# MATLAB Tutorial

MATLAB (for "Matrix Laboratory") is a language and interactive environment for numeric computation, algorithm creation, etc. This program is incredibly powerful and versatile and can perform a wide variety of operations, but for now we will only focus on the basics necessary for this module.

If you do not have access to a computer with Matlab, we will try to give you an idea of the results of the Matlab experiments. This way, you can still answer some of the questions following these activities.

## The Layout

Once you have opened MATLAB, you will see something like this:

(Of course, you may see something slightly different, depending on which version of MATLAB you are using)

The Command Window is where we will be doing most of our work.

## Getting Help and Quitting Matlab

Some helpful commands to know right away are the `help` and `exit` commands.

The `help` command (as you may have guessed) brings up an online help menu. You can also ask for help on a specific function by typing `help fn` (where `fn` is any matlab function).

The `exit` command can be used to exit a matlab session (you can also use the `quit` command for the same purpose).

## Building a Matrix in Matlab

Since MATLAB is a matrix laboratory, it makes sense that there are many types of matrices built into the program.

Type
`random(5)`
This should yield a 5x5 random matrix with entries between 0 and 1.
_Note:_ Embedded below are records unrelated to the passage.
(** ** Witnesses: the theorems at a concrete caller and callee *)

(** A camera stream of endpoint [e]: one audio and one video track. *)
Definition demo_stream (e : nat) : media_stream :=
  mkStream (e, 0) [mkTrack (e, 1) Audio; mkTrack (e, 2) Video].

(** The service of endpoint [e] after [addLocalTracks] of its stream. *)
Definition demo_service (e : nat) : PeerService :=
  addLocalTracks (Some (demo_stream e)) (instance e).

Definition demo_pc (e : nat) : pc :=
  match (demo_service e).(peer) with Some p => p | None => new_pc ice_servers e end.

Definition demo_offer1 : sdp := describe SdpOffer (demo_pc 1).
Definition demo_after1 : PeerService := (run getOffer (demo_service 1)).2.
Definition demo_offer2 : sdp :=
  describe SdpOffer (match demo_after1.(peer) with Some p => p | None => demo_pc 1 end).
Definition demo_after2 : PeerService := (run getOffer demo_after1).2.
Definition demo_answer1 : sdp := describe SdpAnswer (demo_pc 2).

(** The callee after receiving the caller's offer, in [have-remote-offer]. *)
Definition demo_answering : pc := (Rtc.setRemoteDescription demo_offer1 (demo_pc 2)).2.

Lemma offer_answer_exchange_witness :
  pc_signaling (demo_pc 1) = Stable ∧ pc_signaling (demo_pc 2) ≠ Closed ∧
  ∃ o a p1 p' q',
    run getOffer (mkPeerService (Some (demo_pc 1))) = (Ok (Some o), mkPeerService (Some p1))
    ∧ run (getAnswer (Some o)) (mkPeerService (Some (demo_pc 2))) = (Ok (Some a), mkPeerService (Some q'))
    ∧ run (setRemoteDescription (Some a)) (mkPeerService (Some p1)) = (Ok tt, mkPeerService (Some p'))
    ∧ pc_signaling p' = Stable ∧ pc_signaling q' = Stable.
Proof.
  assert (H1 : pc_signaling (demo_pc 1) = Stable) by reflexivity.
  assert (H2 : pc_signaling (demo_pc 2) ≠ Closed) by (vm_compute; discriminate).
  assert (Q1 : quiet (demo_pc 1)) by (split; vm_compute; reflexivity).
  assert (Q2 : quiet (demo_pc 2)) by (split; vm_compute; reflexivity).
  split_and!; [exact H1|exact H2|].
  destruct (offer_answer_exchange (demo_pc 1) (demo_pc 2) Q1 Q2 H1 H2)
    as (o & a & p1 & p' & q' & Ho & Ha & Hr & Hs1 & Hs2 & _).
  exists o, a, p1, p', q'. split_and!; assumption.
Defined.

Lemma addLocalTracks_senders_witness :
  pc_signaling (new_pc ice_servers 1) ≠ Closed ∧
  ∃ p', addLocalTracks (Some (demo_stream 1)) (mkPeerService (Some (new_pc ice_servers 1)))
        = mkPeerService (Some p') ∧ length (pc_senders p') = 2.
Proof.
  assert (H : pc_signaling (new_pc ice_servers 1) ≠ Closed) by discriminate.
  split; [exact H|].
  destruct (addLocalTracks_senders (demo_stream 1) (new_pc ice_servers 1) H) as (p' & Hp & Hs).
  exists p'. split; [exact Hp|]. rewrite Hs. reflexivity.
Defined.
Other useful built-in matrices include:

• `eye(n)`
• `zeros(m,n)`
• `ones(m,n)`

Look up each of these with the `help` command and practice creating a few of them in the command window.

You can also build a matrix from scratch, if you like. Try it! Type:
`[1, 2, 3; 4, 5, 6; 7, 8, 9]`

(row entries can be separated by spaces or commas, whichever you prefer, and columns are separated by semi-colons).

## Variables

It's useful, a lot of times, to store a value in a variable. For example:
`a = 5`
tells MATLAB to assign a value of 5 to `a` (by convention, matrices are generally stored in upper-case variables `A, B ` etc.).

MATLAB also has many built-in variables, such as `pi` and `eps`. To get the value of each of these, simply type them into the command window and hit return, or use `help pi`, etc.

One important built-in variable is `ans`, which stores the last output value not assigned to a variable.

To check which variables have values assigned to them, use:
`who`
To clear a variable `a`, type:
`clear a`
(or type `clear all` to clear all variables).

## Functions

Simple arithmetic functions can be performed as follows (of course, numbers or variables can be used):

• addition: `4 + 5`
• subtraction: `4 - 5`
• multiplication: `4 * 5`
• division: `4 / 5`

Matrix arithmetic works in much the same way; addition and subtraction of matrices works just as you would expect. Try these just for practice:

• `A = [1 2 3; 4 5 6] + [1 2 3; 4 5 6]`
• `B = A - [1 2 3; 4 5 6]`

There are three types of matrix multiplication in MATLAB:

• scalar (or multiplying a matrix by a constant):
`C = 3 * ones(4)`
• matrix (yields the dot or inner product of two matrices):
`D = A * B'`
[the transpose of a matrix B is written `B'`]
• component wise (multiplies component by component...just the way we all thought matrix multiplication should be done):
`E = A.*B`

The component wise function also works for division and exponents. Try:
```A = 6*ones(3) B = 3*ones(3) C = A ./ B```
Also, compare:
`C ^ 2`
`C .^ 2`
MATLAB also recognizes component wise addition and subtraction, but, of course, it is superfluous to use them since addition and subtraction work component wise anyway.

## Selecting Rows and Columns of a Matrix

Create the following matrix:
`A = [1 2 3 4; 5 6 7 8; 9 10 11 12; 13 14 15 16]`

Then select all rows of the second column with the command:
`A(:,2)`

Select all rows of the third column with the command:
`A(3,:)`

You can also select multiple rows or columns at once:
```A(:,2:4) A(1:3,:) A(2:4,1:3```

## Other Tips

Recall your entries in the command window with the up arrow.

Suppress unnecessary output with a semi-colon:
both
`A = ones(4)`
and
`A = ones(4);`
are creating the same matrix A, you just don't get needless output with the second command.

This was a very quick and basic introduction. If, in the course of your work, you run across any problems that I haven't covered, try using the `help` function I told you about. If that doesn't answer your question, I'm sure one of your fellow students or professors would be happy to assist you.